Media has become an abstraction of imagery, layers of meaning and color. Living in a visually marketed world, we are conditioned to accept images without consideration. A meditative loss of recognition and awareness leads to the diffusion of the image; only color and ambient shifts remain. From this massive influx of information I construct my own visual allegories. I draw my imagery from a mixture of television, magazine, and internet sources. Through the use and manipulation of appropriated imagery and found objects I make an effort to blur the lines between the collective and individual experience. My work creates new meaning and narrative with the deconstruction and juxtaposition of various elements. I confront systems of power, cultural issues, gender roles, commercialism, and media, reviving conceptual value.

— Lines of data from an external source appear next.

(** ** Properties of the sequential service *)

Module ServiceFacts.
Import Store Service Trace.

Ltac se_unfold :=
  cbv beta iota zeta delta
    [add_habit list_habits complete_habit list_completions delete_habit
     get_current_streak ensure_db_initialized _ensure_db_initialized init_db
     _get_db_init_lock with_connection pragma_foreign_keys_on set_working commit
     the_tables execute_create_tables execute_insert_habit execute_select_habits
     execute_select_habit execute_insert_completion execute_delete_habit
     execute_select_completions execute_select_distinct_days bind_integer
     mbind mret SE_bind SE_ret raise out_of_fuel get_state put_state
     set_db_initialized set_db_init_lock set_store set_store_fault
     db_initialized db_init_lock store store_fault
     committed working foreign_keys after_guard tables_of
     stored_habits stored_completions fst snd negb andb].

Lemma habits_tables_of w : habits (tables_of w) = stored_habits w.
Proof. destruct w as [i l [t|] f]; reflexivity. Qed.

Lemma completions_tables_of w : habit_completions (tables_of w) = stored_completions w.
Proof. destruct w as [i l [t|] f]; reflexivity. Qed.

Lemma store_after_guard w : serviceable w → store (after_guard w) = Some (tables_of w).
Proof.
  intros [_ Hs]. destruct w as [[] l [t|] f]; try reflexivity.
  destruct (Hs eq_refl) as [t Ht]. discriminate Ht.
Qed.

Lemma ensure_db_initialized_ok w :
  store_fault w = None → ensure_db_initialized w = (Returned tt, after_guard w).
Proof.
  destruct w as [[] l t f]; cbn; intros ->; se_unfold; reflexivity.
Qed.

Lemma ensure_db_initialized_raises w e :
  db_initialized w = false → store_fault w = Some e →
  ensure_db_initialized w = (Raised e, set_db_init_lock true w).
Proof.
  destruct w as [[] l t f]; cbn; intros Hi Hf; try discriminate Hi.
  subst f. se_unfold. reflexivity.
Qed.

Lemma ensure_db_initialized_set w :
  db_initialized w = true → ensure_db_initialized w = (Returned tt, w).
Proof.
  destruct w as [[] l t f]; cbn; intros Hi; try discriminate Hi. reflexivity.
Qed.

Ltac world_cases w :=
  let Hs := fresh "Hs" in
  let Hf := fresh "Hf" in
  intros [Hf Hs]; destruct w as [[] l [t|] f]; cbn in Hf; subst;
  try (exfalso; destruct (Hs eq_refl) as [? ?]; discriminate); clear Hs.

Lemma add_habit_ok now name description w :
  serviceable w →
  add_habit now name description w =
    (Returned ("Habit '" +:+ name +:+ "' added successfully."),
     set_store (Some (insert_habit now name description (tables_of w))) (after_guard w)).
Proof. world_cases w; reflexivity. Qed.

Lemma list_habits_ok w :
  serviceable w → list_habits w = (Returned (stored_habits w), after_guard w).
Proof. world_cases w; reflexivity. Qed.

Lemma list_completions_ok w :
  serviceable w →
  list_completions w = (Returned (select_completions (tables_of w)), after_guard w).
Proof. world_cases w; reflexivity. Qed.

Ltac in_range habit_id :=
  destruct (decide (sqlite_int habit_id)); [|contradiction].

Ltac out_of_range habit_id :=
  destruct (decide (sqlite_int habit_id)); [contradiction|].

Lemma delete_habit_ok habit_id w :
  serviceable w → sqlite_int habit_id →
  delete_habit habit_id w =
    (Returned ("Habit " +:+ pretty habit_id +:+ " deleted successfully."),
     set_store (Some (delete_habit_row true habit_id (tables_of w))) (after_guard w)).
Proof. world_cases w; intros Hr; se_unfold; in_range habit_id; reflexivity. Qed.

Lemma delete_habit_overflow habit_id w :
  serviceable w → ¬ sqlite_int habit_id →
  delete_habit habit_id w = (Raised int_too_large, after_guard w).
Proof. world_cases w; intros Hr; se_unfold; out_of_range habit_id; reflexivity. Qed.

Lemma complete_habit_overflow now habit_id w :
  serviceable w → ¬ sqlite_int habit_id →
  complete_habit now habit_id w = (Raised int_too_large, after_guard w).
Proof. world_cases w; intros Hr; se_unfold; out_of_range habit_id; reflexivity. Qed.

Lemma get_current_streak_overflow fuel today habit_id w :
  serviceable w → ¬ sqlite_int habit_id →
  get_current_streak fuel today habit_id w = (Raised int_too_large, after_guard w).
Proof. world_cases w; intros Hr; se_unfold; out_of_range habit_id; reflexivity. Qed.

Lemma complete_habit_missing now habit_id w :
  serviceable w → sqlite_int habit_id → habit_exists habit_id (tables_of w) = false →
  complete_habit now habit_id w =
    (Returned ("Habit " +:+ pretty habit_id +:+ " does not exist."), after_guard w).
Proof.
  world_cases w; intros Hr He; cbn in He; se_unfold; in_range habit_id;
    cbn [create_tables_if_not_exists]; rewrite He; reflexivity.
Qed.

ROBERTO CALBUCCI / GRAPHIKLAND


awakin' cells machine
premature optimization is like the candidate for assassination:
precautions have pretty much eliminated his risks
precautions have pretty much compressed his movements bandaged stone
ex-body
ex-nature
ex-artlife death and embalmment
embalmment is a way of preserving death through the simulation of life

HOLLIS BROWN THRONTON

If my work does something specific, I would like it to constantly emphasize the temporal, passing moment. This can be something that just happened or something that happened long ago and only remains as fragments made up of memories or photographs. I think I am defined more so by a collection of constantly passing events, both present and past, than most anything else. I often place the whale skeletons on dry land, emphasizing that this land was not dry at one point and may one day be under water again.

From our current perspective, the land is dry. It is like the sun setting, it doesn't’t really set, but only looks that way because of our perspective. Or when a goldfish sees you walk past the fishbowl and you distort in shape when you hit a certain point of the bowl’s curve, the distortion doesn't’t really happen, but the goldfish will never know.